Consumer Trends

Smoke & fire alert

Bacon mania is about to reshape restaurants’ dessert and drink menus, but the dining world may yet be spared the likes of pork belly pie or bacon mojitos, suggests new research from Packaged Facts. The researcher attributes the bacon craze to consumers’ embrace of a “deep smoky flavor,” and predicts that’s the element likely to show up in treats and cocktails.

The trend, which Packaged Facts christened Smoke in New Places, is regarded by the researcher as a Stage 1 influence, or a current just beginning to interest “creative chefs and adventurous diners.”

The researcher and its collaborator on food and beverage studies, CCD Innovation, identified two other trends in the earliest of stages.
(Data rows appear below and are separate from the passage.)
Lemma sum_delete key old (m : JSMap.t StorageEntry) :
  JSMap.get key m = Some old ->
  List.fold_right (fun ke total => weight ke + total) 0 (JSMap.delete key m)
  = List.fold_right (fun ke total => weight ke + total) 0 m
    - weight (key, old).
Proof.
  induction m as [|[k e] r IH]; simpl; [discriminate|].
  destruct (String.eqb_spec key k) as [->|Hne]; simpl.
  - intros [= ->]. lia.
  - intros H. rewrite (IH H). lia.
Qed.

(** X9. [getMemoryUsage] charges at least sixteen bytes per entry; a
    [set] of a new key adds twice the lengths of key and stored text plus
    sixteen, an overwrite adds twice the difference of the stored texts, and
    a [delete] gives back what the entry was charged. *)
Theorem X9_memory_accounting st :
  16 * JSMap.size (store st) <= getMemoryUsage st
  /\ (forall now key (v : V) ttl st' text,
        set now key v ttl st = (Returned tt, st') ->
        serialize (serialization (options st)) v = Returned text ->
        getMemoryUsage st'
        = getMemoryUsage st
          + match JSMap.get key (store st) with
            | None => Z.of_nat (String.length key) * 2
                      + Z.of_nat (String.length text) * 2 + 16
            | Some old => Z.of_nat (String.length text) * 2
                          - Z.of_nat (String.length (value old)) * 2
            end)
  /\ (forall key old,
        JSMap.get key (store st) = Some old ->
        getMemoryUsage (snd (delete key st))
        = getMemoryUsage st
          - (Z.of_nat (String.length key) * 2
             + Z.of_nat (String.length (value old)) * 2 + 16)).
Proof.
  split; [|split].
  - rewrite memory_sum. unfold JSMap.size.
    induction (store st) as [|ke r IH]; [simpl; lia|].
    cbn [List.length fold_right]. unfold weight at 1. lia.
  - intros now key v ttl st' text Hset Hser.
    apply set_returned in Hset.
    destruct Hset as (_ & text' & Hser' & Hstore & _).
    rewrite Hser in Hser'. injection Hser' as <-.
    rewrite !memory_sum, Hstore.
    destruct (JSMap.get key (store st)) as [old|] eqn:Hget.
    + rewrite (sum_set_present _ _ old) by assumption.
      unfold weight. simpl. lia.
    + rewrite sum_set_absent by now apply JSMap_has_false_get.
      unfold weight. simpl. lia.
  - intros key old Hget. unfold delete.
    assert (Hhas : JSMap.has key (store st) = true)
      by (apply JSMap_has_get; eauto).
    rewrite Hhas. cbn [snd]. rewrite !memory_sum. simpl.
    rewrite (sum_delete _ old) by assumption. unfold weight. simpl. lia.
Qed.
Both involve the use of specialty peppers.

Relatively few menus currently mention the Aleppo, a Middle Eastern pepper named after Syria’s largest city. But Packaged Facts expects that to change because of “the continuing globalization of our pantry.”
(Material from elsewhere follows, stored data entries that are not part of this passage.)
(** * AAS_from_STP: the STEP batch parser, the assembly-tree builder, the
    annotation supplementer and the identifier allocator

    A shallow embedding of [src/batch_step_parser.py] and
    [src/batch_aas_from_stp.py].

    - Python [str] values are lists of Unicode code points.
    - Python objects of class [ComponentNode] live in a heap (a list indexed
      by allocation order); [children], [parent], [assembly_tree] and the
      values of [all_components] and [component_name_index] hold heap
      locations, so that two references to one object stay one object.
    - Python [dict]s that are iterated are association lists in insertion
      order; Python [set]s are [gset]s.
    - What Python's own libraries compute (the Unicode character database,
      [re], [os.path], [glob], file reading, the OCC geometry kernel) is the
      class [Runtime]: every definition and theorem is parametric in it.
      The regular-expression extraction itself is not modelled: a document is
      the tuples that the precompiled patterns of [BatchStepParser.__init__]
      find in its text. *)

From Stdlib Require Import String Ascii NArith List DecimalNat Lia.
From stdpp Require Import gmap list strings.

Set Default Proof Using "Type".
#[global] Set Warnings "-level-tolerance,-clear-no-such-hyp".

(* ====================================================================== *)
(** * Python strings *)
(* ====================================================================== *)

Definition pystr := list N.

Fixpoint str (s : string) : pystr :=
  match s with
  | EmptyString => []
  | String a r => N_of_ascii a :: str r
  end.
Arguments str s%_string : simpl never.

(** [p] is a prefix of [s]. *)
Fixpoint is_prefix (p s : pystr) : bool :=
  match p, s with
  | [], _ => true
  | a :: p', b :: s' => bool_decide (a = b) && is_prefix p' s'
  | _ :: _, [] => false
  end.

(** [needle in hay]. *)
Fixpoint contains (needle hay : pystr) : bool :=
  is_prefix needle hay ||
  match hay with
  | [] => false
  | _ :: hay' => contains needle hay'
  end.

(** [s.replace(old, new)] for a non-empty [old]: the non-overlapping
    occurrences of [old], leftmost first. [skip] counts the characters of a
    matched occurrence that are still to be passed over. *)
Fixpoint replace_from (skip : nat) (old new s : pystr) : pystr :=
  match s with
  | [] => []
  | c :: s' =>
      match skip with
      | S k => replace_from k old new s'
      | O =>
          if is_prefix old s
          then new ++ replace_from (length old - 1) old new s'
          else c :: replace_from 0 old new s'
      end
  end.

Definition str_replace (old new s : pystr) : pystr := replace_from 0 old new s.

(** The code points [str.strip()] removes ([str.isspace]). *)
Definition isspace (c : N) : bool :=
  ((9 <=? c) && (c <=? 13) || (28 <=? c) && (c <=? 32) ||
   (c =? 133) || (c =? 160) || (c =? 5760) ||
   (8192 <=? c) && (c <=? 8202) || (c =? 8232) || (c =? 8233) ||
   (c =? 8239) || (c =? 8287) || (c =? 12288))%N.

Fixpoint lstrip (s : pystr) : pystr :=
  match s with
  | c :: s' => if isspace c then lstrip s' else s
  | [] => []
  end.

Definition strip (s : pystr) : pystr := reverse (lstrip (reverse (lstrip s))).

Definition ascii_upper_letter (c : N) : bool := ((65 <=? c) && (c <=? 90))%N.
Definition ascii_lower_letter (c : N) : bool := ((97 <=? c) && (c <=? 122))%N.
Definition ascii_letter (c : N) : bool := ascii_upper_letter c || ascii_lower_letter c.
Definition ascii_digit (c : N) : bool := ((48 <=? c) && (c <=? 57))%N.

(** The class [[A-Za-z0-9_]] of [check_id_short]. *)
Definition id_char (c : N) : bool := ascii_letter c || ascii_digit c || bool_decide (c = 95%N).

(** Decimal digits of a number, as [f"{n}"] prints them. *)
Fixpoint uint_digits (u : Decimal.uint) : pystr :=
  match u with
  | Decimal.Nil => []
  | Decimal.D0 u => 48%N :: uint_digits u
  | Decimal.D1 u => 49%N :: uint_digits u
  | Decimal.D2 u => 50%N :: uint_digits u
  | Decimal.D3 u => 51%N :: uint_digits u
  | Decimal.D4 u => 52%N :: uint_digits u
  | Decimal.D5 u => 53%N :: uint_digits u
  | Decimal.D6 u => 54%N :: uint_digits u
  | Decimal.D7 u => 55%N :: uint_digits u
  | Decimal.D8 u => 56%N :: uint_digits u
  | Decimal.D9 u => 57%N :: uint_digits u
  end.

Definition decimal (n : nat) : pystr := uint_digits (Nat.to_uint n).

(** [f"{n:05d}"]: at least five digits, padded with zeros on the left. *)
Definition decimal_05 (n : nat) : pystr :=
  replicate (5 - length (decimal n)) 48%N ++ decimal n.

(* ====================================================================== *)
(** * Raw records of one document *)
(* ====================================================================== *)

(** What [findall] of each precompiled pattern returns on the text of one
    document, in document order, and the tests the parser makes on the text
    itself. In a REPRESENTATION tuple the item string is kept as the
    list of the [#(\d+)] references found in it. *)
Record Document := mkDocument {
  doc_nonempty : bool;            (* bool(content) *)
  doc_has_annotation_token : bool;
    (* 'DESCRIPTIVE_REPRESENTATION_ITEM' in content
       or 'PROPERTY_DEFINITION_REPRESENTATION' in content *)
  doc_products : list (pystr * pystr * pystr);
  doc_annotations : list (pystr * pystr * pystr);
  doc_representations : list (pystr * pystr * list pystr * pystr);
  doc_prop_def_reprs : list (pystr * pystr * pystr);
  doc_prop_defs : list (pystr * pystr * pystr * pystr);
  doc_prod_defs : list (pystr * pystr * pystr * pystr * pystr);
  doc_formations : list (pystr * pystr * pystr * pystr);
  doc_usages : list (pystr * pystr * pystr * pystr * pystr);
  (* the two entries of extract_file_info(content)['File_name'] that are
     read after parsing *)
  doc_author : pystr;
  doc_organization : pystr;
}.

(** The text [load_file_content] returns for an unreadable file: the empty
    string. *)
Definition empty_document : Document :=
  mkDocument false false [] [] [] [] [] [] [] [] [] [].

(** The measurements of the geometry kernel are floats; the serializer only
    tests two of them for being positive. *)
Record GeometryInfo := mkGeometryInfo {
  volume_positive : bool;
  surface_area_positive : bool;
}.

(* ====================================================================== *)
(** * What Python's libraries compute *)
(* ====================================================================== *)

Class Runtime := {
  (** [c.isalpha()] for a code point outside ASCII *)
  unicode_isalpha : N → bool;
  (** [s.upper()] and [s.lower()] *)
  str_upper : pystr → pystr;
  str_lower : pystr → pystr;
  (** [re.sub(r'-\d+$', '', s)] *)
  re_sub_dash_digits : pystr → pystr;
  (** [re.search] of one of the three [manufacturer_patterns] *)
  manufacturer_pattern_search : pystr → bool;
  (** [os.path] *)
  path_join : pystr → pystr → pystr;
  path_abspath : pystr → pystr;
  path_exists : pystr → bool;
  path_basename : pystr → pystr;
  path_splitext : pystr → pystr * pystr;
  (** the iteration order of the [set] of [glob] results in [find_step_files] *)
  glob_step_files : pystr → list pystr;
  (** [load_file_content], as the tuples the patterns find in the text *)
  load_file_content : pystr → Document;
  (** the OCC kernel in [extract_geometry_info_for_component]:
      [None] when the shape is null or an exception is caught *)
  measure_geometry : pystr → option GeometryInfo;
}.

(** [c.isalpha()]. *)
Definition isalpha `{Runtime} (c : N) : bool :=
  if (c <? 128)%N then ascii_letter c else unicode_isalpha c.

(* ====================================================================== *)
(** * Exceptions *)
(* ====================================================================== *)

Inductive Exn := IndexError | RecursionError.

(** The outcome of a call: a value, a raised exception, or a loop that does
    not end within the bound the model gives it. *)
Inductive Result (A : Type) :=
  | Ok (a : A)
  | Raise (e : Exn)
  | Loops.
Arguments Ok {A} a.
Arguments Raise {A} e.
Arguments Loops {A}.

Definition rbind {A B} (r : Result A) (k : A → Result B) : Result B :=
  match r with
  | Ok a => k a
  | Raise e => Raise e
  | Loops => Loops
  end.

Definition is_ok {A} (r : Result A) : bool :=
  match r with Ok _ => true | _ => false end.

(* ====================================================================== *)
(** * batch_aas_from_stp.py: the identifier allocator *)
(* ====================================================================== *)

Module Allocator.

(** [dict_replace], in insertion order. *)
Definition dict_replace : list (pystr * pystr) :=
  [ ([228%N], str "ae"); ([196%N], str "Ae"); ([246%N], str "oe");
    ([214%N], str "Oe"); ([252%N], str "ue"); ([220%N], str "Ue");
    ([176%N; 67%N], str "degreeCelsius");
    (str " ", str "_"); (str "-", str "_"); (str ".", []); (str "/", []);
    (str "#", []); (str "%", str "percentage"); (str ",", []);
    (str "(", []); (str ")", []); (str "[", []); (str "]", []) ].

Definition replace_str (str_input : pystr) : pystr :=
  foldl (λ result '(word, replacement), str_replace word replacement result)
        str_input dict_replace.

(** The characters [replace_str] deletes: [. / # , ( ) [ ]]. *)
Definition deleted_char (c : N) : bool :=
  bool_decide (c ∈ [46; 47; 35; 44; 40; 41; 91; 93]%N).

(** [re.sub(r"[^A-Za-z0-9_]", "_", s)] *)
Definition re_sub_non_id (s : pystr) : pystr :=
  (λ c, if id_char c then c else 95%N) <$> s.

(** [id_short[0]] raises [IndexError] on the empty string. *)
Definition check_id_short `{Runtime} (id_short : pystr) : Result pystr :=
  match id_short with
  | [] => Raise IndexError
  | c :: _ =>
      let id_short :=
        if isalpha c then replace_str id_short else str "X" ++ id_short in
      Ok (re_sub_non_id id_short)
  end.

Definition common_props : list pystr :=
  [ str "Type"; str "Level"; str "Product_ID"; str "Source_File";
    str "Volume"; str "Surface_Area" ].

(** [f"{clean_id}_{counter}"] *)
Definition numbered (clean_id : pystr) (counter : nat) : pystr :=
  clean_id ++ str "_" ++ decimal counter.

(** [while unique_id in self.used_ids: ...], at most [fuel] iterations. *)
Fixpoint while_used (fuel : nat) (used_ids : gset pystr)
    (clean_id unique_id : pystr) (counter : nat) : option pystr :=
  if bool_decide (unique_id ∈ used_ids) then
    match fuel with
    | O => None
    | S fuel' =>
        while_used fuel' used_ids clean_id (numbered clean_id counter) (S counter)
    end
  else Some unique_id.

(** Truth value of an [Optional[str]]. *)
Definition truthy (o : option pystr) : bool :=
  match o with
  | Some (_ :: _) => true
  | _ => false
  end.

(** Lines 46 to 48 of [get_unique_id]: [clean_id], with the fallback for an
    empty one. *)
Definition sanitized `{Runtime} (base_id : pystr) : Result pystr :=
  rbind (check_id_short base_id) (λ clean_id,
  Ok (match clean_id with [] => str "Component" | _ => clean_id end)).

(** The block [if unique_id in self.used_ids and context_suffix: ...]: the
    value of [unique_id] after it. *)
Definition retry_with_context `{Runtime} (clean_id : pystr)
    (context_suffix : option pystr) (used_ids : gset pystr) : Result pystr :=
  if bool_decide (clean_id ∈ used_ids) && truthy context_suffix then
    rbind (check_id_short (default [] context_suffix)) (λ suffix_clean,
    let candidate := clean_id ++ str "_" ++ suffix_clean in
    Ok (if bool_decide (candidate ∉ used_ids) then candidate else clean_id))
  else Ok clean_id.

(** [get_unique_id(base_id, context_suffix=...)] on the ledger [used_ids];
    the result carries the ledger after the call. The argument
    [local_context] is never read and is left out. *)
Definition get_unique_id `{Runtime} (base_id : pystr) (context_suffix : option pystr)
    (used_ids : gset pystr) : Result (pystr * gset pystr) :=
  rbind (sanitized base_id) (λ clean_id,
  if bool_decide (clean_id ∈ common_props) then Ok (clean_id, used_ids)
  else
    rbind (retry_with_context clean_id context_suffix used_ids) (λ unique_id,
    match while_used (S (size used_ids)) used_ids clean_id unique_id 1 with
    | Some unique_id => Ok (unique_id, {[unique_id]} ∪ used_ids)
    | None => Loops
    end)).

(** The candidate of the one retry: the label with the sanitized context
    token appended, when there is a context token. *)
Definition retry_candidate `{Runtime} (clean_id : pystr)
    (context_suffix : option pystr) : option pystr :=
  match context_suffix with
  | Some (c :: r) =>
      match check_id_short (c :: r) with
      | Ok suffix_clean => Some (clean_id ++ str "_" ++ suffix_clean)
      | _ => None
      end
  | _ => None
  end.

(** A request is reserved when its sanitized label is one of [common_props]. *)
Definition reserved_request `{Runtime} (base_id : pystr) : bool :=
  match sanitized base_id with
  | Ok clean_id => bool_decide (clean_id ∈ common_props)
  | _ => false
  end.

(** A run of the allocator: the calls of one run, in order, on one ledger. *)
Fixpoint allocate_all `{Runtime} (calls : list (pystr * option pystr))
    (used_ids : gset pystr) : Result (list pystr * gset pystr) :=
  match calls with
  | [] => Ok ([], used_ids)
  | (base_id, context_suffix) :: calls' =>
      rbind (get_unique_id base_id context_suffix used_ids) (λ '(id, used_ids'),
      rbind (allocate_all calls' used_ids') (λ '(ids, used_ids''),
      Ok (id :: ids, used_ids'')))
  end.

End Allocator.

(* ====================================================================== *)
(** * Python dicts in insertion order *)
(* ====================================================================== *)

(** [d[k] = v]: an existing key keeps its place. *)
Fixpoint dict_set {V} (k : pystr) (v : V) (d : list (pystr * V)) : list (pystr * V) :=
  match d with
  | [] => [(k, v)]
  | (k', v') :: d' =>
      if decide (k' = k) then (k, v) :: d' else (k', v') :: dict_set k v d'
  end.

(** [d.get(k)] *)
Fixpoint dict_get {V} (k : pystr) (d : list (pystr * V)) : option V :=
  match d with
  | [] => None
  | (k', v') :: d' => if decide (k' = k) then Some v' else dict_get k d'
  end.

(** [k in d] *)
Definition dict_mem {V} (k : pystr) (d : list (pystr * V)) : bool :=
  match dict_get k d with Some _ => true | None => false end.

(** [d[k]] on a [defaultdict(list)]: a missing key is entered with [[]]. *)
Definition dict_touch {V} (k : pystr) (d : list (pystr * list V)) : list (pystr * list V) :=
  if dict_mem k d then d else d ++ [(k, [])].

(** [d[k].append(v)] on a [defaultdict(list)] *)
Definition dict_append {V} (k : pystr) (v : V) (d : list (pystr * list V)) : list (pystr * list V) :=
  dict_set k (default [] (dict_get k d) ++ [v]) d.

(* ====================================================================== *)
(** * batch_step_parser.py *)
(* ====================================================================== *)

Module Parser.

(** An annotation [{'name': ..., 'description': ...}]. *)
Record Annotation := mkAnnotation {
  ann_name : pystr;
  ann_description : pystr;
}.

#[global] Instance Annotation_eq_dec : EqDecision Annotation.
Proof. solve_decision. Defined.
One step closer to mainstream status, it asserts, are Hatch peppers, or chile peppers cultivated in and around Hatch, N.M. 

Packaged Facts’ Heat & Spice report also indicates that restaurants’ use of gochujang, a fermented chile-based condiment, is still on the rise, as is the incorporation of capsaicin, wasabi and other fiery ingredients into cocktails. “Whether it’s flavor driven or health driven or both, spicy beverages are making a mark,” the researcher notes.